*REQUIRED WORK*
Only those lines in the data below from the line containing "destruct (SFcompare (Prim2SF x) (Prim2SF x))" through the line containing "pose proof (@SFcompare_Lt_trans", both included, should be restated word for word.

*STORED DATA*

-=-=-

(** What a run has printed and opened when [Image.open] raises at line
    133. *)
Definition trace_to_open {F : Type} (argv : list string) (total_width max_height : F)
  (out_width out_height : Z) : list (event F) :=
  [ Print (SetupDimensions total_width max_height);
    Print (OutputDimensions out_width out_height);
    ImageOpen (nth 1 argv EmptyString) ].

(** [Image.open] does not find the file. *)
Definition missing : string -> exc (Z * Z) := fun _ => Raise OSError.

(** * Properties *)

(** ** The laws hold on doubles *)

(** The order of doubles, read off the specification of [PrimFloat.ltb] and
    [PrimFloat.eqb] ([SFcompare] on the decoded values). *)
Section SpecFloatOrder.

Ltac compare_cases :=
  repeat match goal with
  | |- context [Z.compare ?a ?b] => destruct (Z.compare_spec a b); subst
  | H : context [Z.compare ?a ?b] |- _ => destruct (Z.compare_spec a b); subst
  | |- context [Pos.compare ?a ?b] => destruct (Pos.compare_spec a b); subst
  | H : context [Pos.compare ?a ?b] |- _ => destruct (Pos.compare_spec a b); subst
  end.

Lemma SFcompare_refl_not_Lt (x : spec_float) : SFcompare x x <> Some Lt.
Proof.
  destruct x as [s|s| |s m e]; simpl; try destruct s; try discriminate;
    rewrite Z.compare_refl;
    change (PosDef.Pos.compare_cont Eq m m) with (Pos.compare m m);
    rewrite Pos.compare_refl; discriminate.
Qed.

Lemma SFcompare_Lt_trans (x y z : spec_float) :
  SFcompare x y = Some Lt -> SFcompare y z = Some Lt -> SFcompare x z = Some Lt.
Proof.
  destruct x as [s1|s1| |s1 m1 e1], y as [s2|s2| |s2 m2 e2],
           z as [s3|s3| |s3 m3 e3];
    simpl; try discriminate; try destruct s1; try destruct s2; try destruct s3;
    try discriminate; try reflexivity;
    change PosDef.Pos.compare_cont with Pos.compare_cont;
    fold (Pos.compare m1 m2); fold (Pos.compare m2 m3); fold (Pos.compare m1 m3);
    intros H1 H2; compare_cases; simpl in *;
    try discriminate; try reflexivity; try lia.
Qed.

Lemma SFcompare_Eq_sym (x y : spec_float) :
  SFcompare x y = Some Eq -> SFcompare y x = Some Eq.
Proof.
  destruct x as [s1|s1| |s1 m1 e1], y as [s2|s2| |s2 m2 e2];
    simpl; try discriminate; try destruct s1; try destruct s2;
    try discriminate; try reflexivity;
    change PosDef.Pos.compare_cont with Pos.compare_cont;
    fold (Pos.compare m1 m2); fold (Pos.compare m2 m1);
    intros H1; compare_cases; simpl in *;
    try discriminate; try reflexivity; try lia.
Qed.

Lemma ltb_irrefl (x : float) : PrimFloat.ltb x x = false.
Proof.
  rewrite ltb_spec. unfold SFltb.
  pose proof (SFcompare_refl_not_Lt (Prim2SF x)) as H.
  destruct (SFcompare (Prim2SF x) (Prim2SF x)) as [[]|]; congruence.
Qed.

Lemma ltb_trans (x y z : float) :
  PrimFloat.ltb x y = true -> PrimFloat.ltb y z = true -> PrimFloat.ltb x z = true.
Proof.
  rewrite !ltb_spec. unfold SFltb.
  pose proof (@SFcompare_Lt_trans (Prim2SF x) (Prim2SF y) (Prim2SF z)) as H.
  destruct (SFcompare (Prim2SF x) (Prim2SF y)) as [[]|]; try discriminate.
  destruct (SFcompare (Prim2SF y) (Prim2SF z)) as [[]|]; try discriminate.
  intros _ _. rewrite H; reflexivity.
Qed.

Lemma eqb_not_ltb (x y : float) :
  PrimFloat.eqb x y = true ->
  PrimFloat.ltb x y = false /\ PrimFloat.ltb y x = false.
Proof.
  rewrite eqb_spec, !ltb_spec. unfold SFeqb, SFltb.
  pose proof (@SFcompare_Eq_sym (Prim2SF x) (Prim2SF y)) as H.
  destruct (SFcompare (Prim2SF x) (Prim2SF y)) as [[]|]; try discriminate.
  intros _. rewrite H; auto.
Qed.

End SpecFloatOrder.

#[export] Instance binary64_laws : PyFloatLaws float.
Proof.
  constructor.
  - exact ltb_irrefl.
  - exact ltb_trans.
  - exact eqb_not_ltb.
  - intros x y H. cbv [fdiv feq f0 binary64 Binary64.div] in *. rewrite H.
    reflexivity.
  - reflexivity.
  - reflexivity.
  - reflexivity.
Qed.

(** ** The error monad, loops and [max] *)

Lemma bind_Ok {A B : Type} (c : exc A) (k : A -> exc B) (b : B) :
  bind c k = Ok b -> exists a, c = Ok a /\ k a = Ok b.
Proof.
  destruct c as [a|e]; simpl; intros H; [eauto | discriminate].
Qed.

(** Splits a hypothesis [x <- c ;; k = Ok b] into its steps. *)
Ltac bind_inv H :=
  let a := fresh "a" in
  let Ha := fresh "E" in
  apply bind_Ok in H; destruct H as (a & Ha & H).

Ltac binds_inv H :=
  repeat (bind_inv H); try (injection H as H); subst.

Lemma mapM_Forall2 {A B : Type} (f : A -> exc B) (xs : list A) (ys : list B) :
  mapM f xs = Ok ys -> Forall2 (fun x y => f x = Ok y) xs ys.
Proof.
  revert ys. induction xs as [|x xs IH]; simpl; intros ys H.
  - injection H as <-. constructor.
  - bind_inv H. bind_inv H. injection H as <-. constructor; auto.
Qed.

Lemma mapM_total {A B : Type} (f : A -> exc B) (xs : list A) :
  (forall x, In x xs -> exists y, f x = Ok y) -> exists ys, mapM f xs = Ok ys.
Proof.
  induction xs as [|x xs IH]; simpl; intros H.
  - eauto.
  - destruct (H x (or_introl eq_refl)) as (y & Hy). rewrite Hy. simpl.
    destruct IH as (ys & Hys); [intros; apply H; auto|].
    rewrite Hys. simpl. eauto.
Qed.

Lemma mapM_length {A B : Type} (f : A -> exc B) (xs : list A) (ys : list B) :
  mapM f xs = Ok ys -> List.length ys = List.length xs.
Proof.
  intros H. apply mapM_Forall2 in H. symmetry. eapply Forall2_length; eauto.
Qed.

Lemma Forall2_nth_error {A B : Type} (P : A -> B -> Prop) (xs : list A) (ys : list B) :
  Forall2 P xs ys ->
  forall i x y, nth_error xs i = Some x -> nth_error ys i = Some y -> P x y.
Proof.
  induction 1 as [|x0 y0 xs ys H0 H IH]; intros [|i] x y Hx Hy; simpl in *;
    try discriminate.
  - injection Hx as <-. injection Hy as <-. exact H0.
  - eauto.
Qed.


Lemma Forall2_In_r {A B : Type} (P : A -> B -> Prop) (xs : list A) (ys : list B) :
  Forall2 P xs ys -> forall y, In y ys -> exists x, In x xs /\ P x y.
Proof.
  induction 1 as [|x0 y0 xs ys H0 H IH]; simpl; intros y Hy; [contradiction|].
  destruct Hy as [<-|Hy]; [eauto|].
  destruct (IH y Hy) as (x & Hx & HP). eauto.
Qed.

(** [max] returns one of the items ... *)
Lemma max_from_In {A : Type} (lt : A -> A -> bool) (xs : list A) (cur : A) :
  In (max_from lt cur xs) (cur :: xs).
Proof.
  revert cur. induction xs as [|x xs IH]; intros cur; simpl.
  - auto.
  - destruct (IH (if lt cur x then x else cur)) as [H|H]; [|auto].
    destruct (lt cur x); rewrite <- H; auto.
Qed.

(** ... and, for an irreflexive and transitive [<], no item is above it. *)
Lemma max_from_upper {A : Type} (lt : A -> A -> bool)
  (irrefl : forall x, lt x x = false)
  (trans : forall x y z, lt x y = true -> lt y z = true -> lt x z = true)
  (xs seen : list A) (cur : A) :
  (forall x, In x seen -> lt cur x = false) ->
  forall x, In x (seen ++ cur :: xs) -> lt (max_from lt cur xs) x = false.
Proof.
  revert seen cur. induction xs as [|y xs IH]; intros seen cur Hseen x Hx; simpl.
  - apply in_app_or in Hx. destruct Hx as [Hx|[<-|[]]]; auto.
  - apply (IH (seen ++ [cur; y])).
    + intros z Hz. apply in_app_or in Hz.
      destruct (lt cur y) eqn:Hcy.
      * destruct Hz as [Hz|[<-|[<-|[]]]]; auto.
        -- destruct (lt y z) eqn:Hyz; [|reflexivity].
           pose proof (trans _ _ _ Hcy Hyz) as Hcz.
           rewrite (Hseen z Hz) in Hcz. discriminate.
        -- destruct (lt y cur) eqn:Hyc; [|reflexivity].
           pose proof (trans _ _ _ Hcy Hyc) as Hcc. rewrite irrefl in Hcc.
           discriminate.
      * destruct Hz as [Hz|[<-|[<-|[]]]]; auto.
    + apply in_app_or in Hx. apply in_or_app.
      destruct Hx as [Hx|[<-|[<-|Hx]]];
        [left; apply in_or_app; simpl; auto .. | right; simpl; auto].
Qed.

Lemma py_max_spec {A : Type} (lt : A -> A -> bool)
  (irrefl : forall x, lt x x = false)
  (trans : forall x y z, lt x y = true -> lt y z = true -> lt x z = true)
  (xs : list A) (top : A) :
  py_max lt xs = Ok top ->
  In top xs /\ forall x, In x xs -> lt top x = false.
Proof.
  destruct xs as [|c xs]; simpl; intros H; [discriminate|].
  injection H as <-. split.
  - apply max_from_In.
  - intros x Hx. apply (max_from_upper lt irrefl trans xs [] c); simpl; auto.
    intros ? [].
Qed.

Lemma Zltb_trans (x y z : Z) :
  (x <? y)%Z = true -> (y <? z)%Z = true -> (x <? z)%Z = true.
Proof. rewrite !Z.ltb_lt. lia. Qed.

(** ** Runs of [main] *)

Lemma io_bind_emit_inv {F B : Type} (e : event F) (k : unit -> io F B)
  (evs : list (event F)) (r : stop B) :
  io_bind (emit e) k = (evs, r) -> exists evs', evs = e :: evs' /\ k tt = (evs', r).
Proof.
  unfold io_bind, emit. destruct (k tt) as [evs' r']. simpl.
  intros H. injection H as <- <-. eauto.
Qed.

Lemma io_bind_lift_inv {F A B : Type} (c : exc A) (k : A -> io F B)
  (evs : list (event F)) (r : stop B) :
  io_bind (lift c) k = (evs, r) ->
  (exists a, c = Ok a /\ k a = (evs, r)) \/
  (exists e, c = Raise e /\ evs = [] /\ r = Halt (Uncaught e)).
Proof.
  unfold io_bind, lift. destruct c as [a|e].
  - destruct (k a) as [evs' r'] eqn:Hk. simpl. intros H. injection H as <- <-.
    left. eauto.
  - intros H. injection H as <- <-. right. eauto.
Qed.

(** One step of a run [H : ... = (evs, r)]: an event is taken off the
    trace, or a computation returned (first goal) or raised (second). *)
Ltac io_step H :=
  first
    [ apply io_bind_emit_inv in H;
      let evs := fresh "evs" in
      destruct H as (evs & -> & H)
    | apply io_bind_lift_inv in H;
      let a := fresh "a" in
      let e := fresh "e" in
      let E := fresh "E" in
      destruct H as [(a & E & H) | (e & E & -> & ->)] ].

(** A trace that stops short of line 219 holds no [ImageSave]. *)
Ltac no_save :=
  simpl; intros Hin;
  repeat (destruct Hin as [Hin|Hin]; [discriminate Hin|]); contradiction.

Section EngineFacts.

Context {F : Type} {PF : PyFloat F} {PL : PyFloatLaws F}.

(** A run that saved an image went through every line of [main]: the
    values the lines compute, and what the saved image is made of. *)
Lemma main_saved argv monitors gaps_in image_open evs r path img :
  main argv monitors gaps_in image_open = (evs, r) ->
  In (ImageSave path img) evs ->
  exists ps max_height ms its input_w input_h branch,
    mapM physical_size monitors = Ok ps /\
    max_height_in ps = Ok max_height /\
    mapM scaled_size ps = Ok ms /\
    fst (canvas img) = total_output_width ms /\
    output_height ms = Ok (snd (canvas img)) /\
    image_open (nth 1 argv EmptyString) = Ok (input_w, input_h) /\
    crop_to_layout input_w input_h (total_width_in ps gaps_in) max_height
      = Ok (branch, cropped img) /\
    main_loop (total_width_in ps gaps_in) max_height (snd (canvas img))
      (fst (crop_size (cropped img))) (snd (crop_size (cropped img)))
      gaps_in 0 0%Z f0 ms = Ok its /\
    pastes img = pastes_of ms its /\
    path = nth 2 argv EmptyString /\
    r = Continue tt /\
    (3 <= Z.of_nat (List.length argv))%Z /\
    Z.of_nat (List.length gaps_in) = (Z.of_nat (List.length monitors) - 1)%Z.
Proof.
  unfold main.
  destruct (Z.ltb_spec (Z.of_nat (List.length argv)) 3) as [Hargv|Hargv].
  { simpl. intros H. injection H as <- <-. no_save. }
  destruct (Z.eqb_spec (Z.of_nat (List.length gaps_in))
              (Z.of_nat (List.length monitors) - 1)) as [Hgaps|Hgaps];
    simpl negb; cbv iota.
  2:{ simpl. intros H. injection H as <- <-. no_save. }
  intros H.
  io_step H; [|no_save].
  io_step H; [|no_save].
  io_step H.
  io_step H; [|no_save].
  io_step H; [|no_save].
  io_step H. io_step H.
  io_step H; [|no_save].
  destruct a3 as [input_w input_h].
  io_step H.
  io_step H; [|no_save].
  destruct a3 as [branch crop_box].
  io_step H.
  destruct (crop_size crop_box) as [iw ih] eqn:Ecs.
  io_step H; [|no_save].
  io_step H.
  unfold emit in H. injection H as <- <-.
  simpl. intros Hin.
  repeat (destruct Hin as [Hin|Hin]; [try discriminate Hin|]); [|contradiction].
  injection Hin as <- <-. simpl. rewrite Ecs. simpl.
  exists a, a0, a1, a3, input_w, input_h, branch. repeat split; assumption.
Qed.

(** ** The main loop *)

(** What one iteration leaves in its local variables. *)
Lemma slice_Ok total_width max_height out_height input_w input_h cur_x run_x m it :
  slice total_width max_height out_height input_w input_h cur_x run_x m = Ok it ->
  current_x it = cur_x /\
  running_inch_x it = run_x /\
  fdiv run_x total_width = Ok (left_frac it) /\
  fdiv (fadd run_x (width_in m)) total_width = Ok (right_frac it) /\
  to_px (left_frac it) input_w = Ok (crop_left it) /\
  to_px (right_frac it) input_w = Ok (crop_right it) /\
  fdiv (offset_bottom m) max_height = Ok (offset_frac it) /\
  fdiv (height_in m) max_height = Ok (height_frac it) /\
  bottom_frac it = fsub f1 (offset_frac it) /\
  top_frac it = fsub (bottom_frac it) (height_frac it) /\
  to_px (top_frac it) input_h = Ok (crop_top it) /\
  to_px (bottom_frac it) input_h = Ok (crop_bottom it) /\
  y_offset it = (out_height - height_scaled m)%Z.
Proof.
  unfold slice. intros H. binds_inv H. simpl. repeat split; assumption.
Qed.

-=-=-

*ANSWER AREA*
  destruct (SFcompare (Prim2SF x) (Prim2SF x)) as [[]|]; congruence.
Qed.

Lemma ltb_trans (x y z : float) :
  PrimFloat.ltb x y = true -> PrimFloat.ltb y z = true -> PrimFloat.ltb x z = true.
Proof.
  rewrite !ltb_spec. unfold SFltb.
  pose proof (@SFcompare_Lt_trans (Prim2SF x) (Prim2SF y) (Prim2SF z)) as H.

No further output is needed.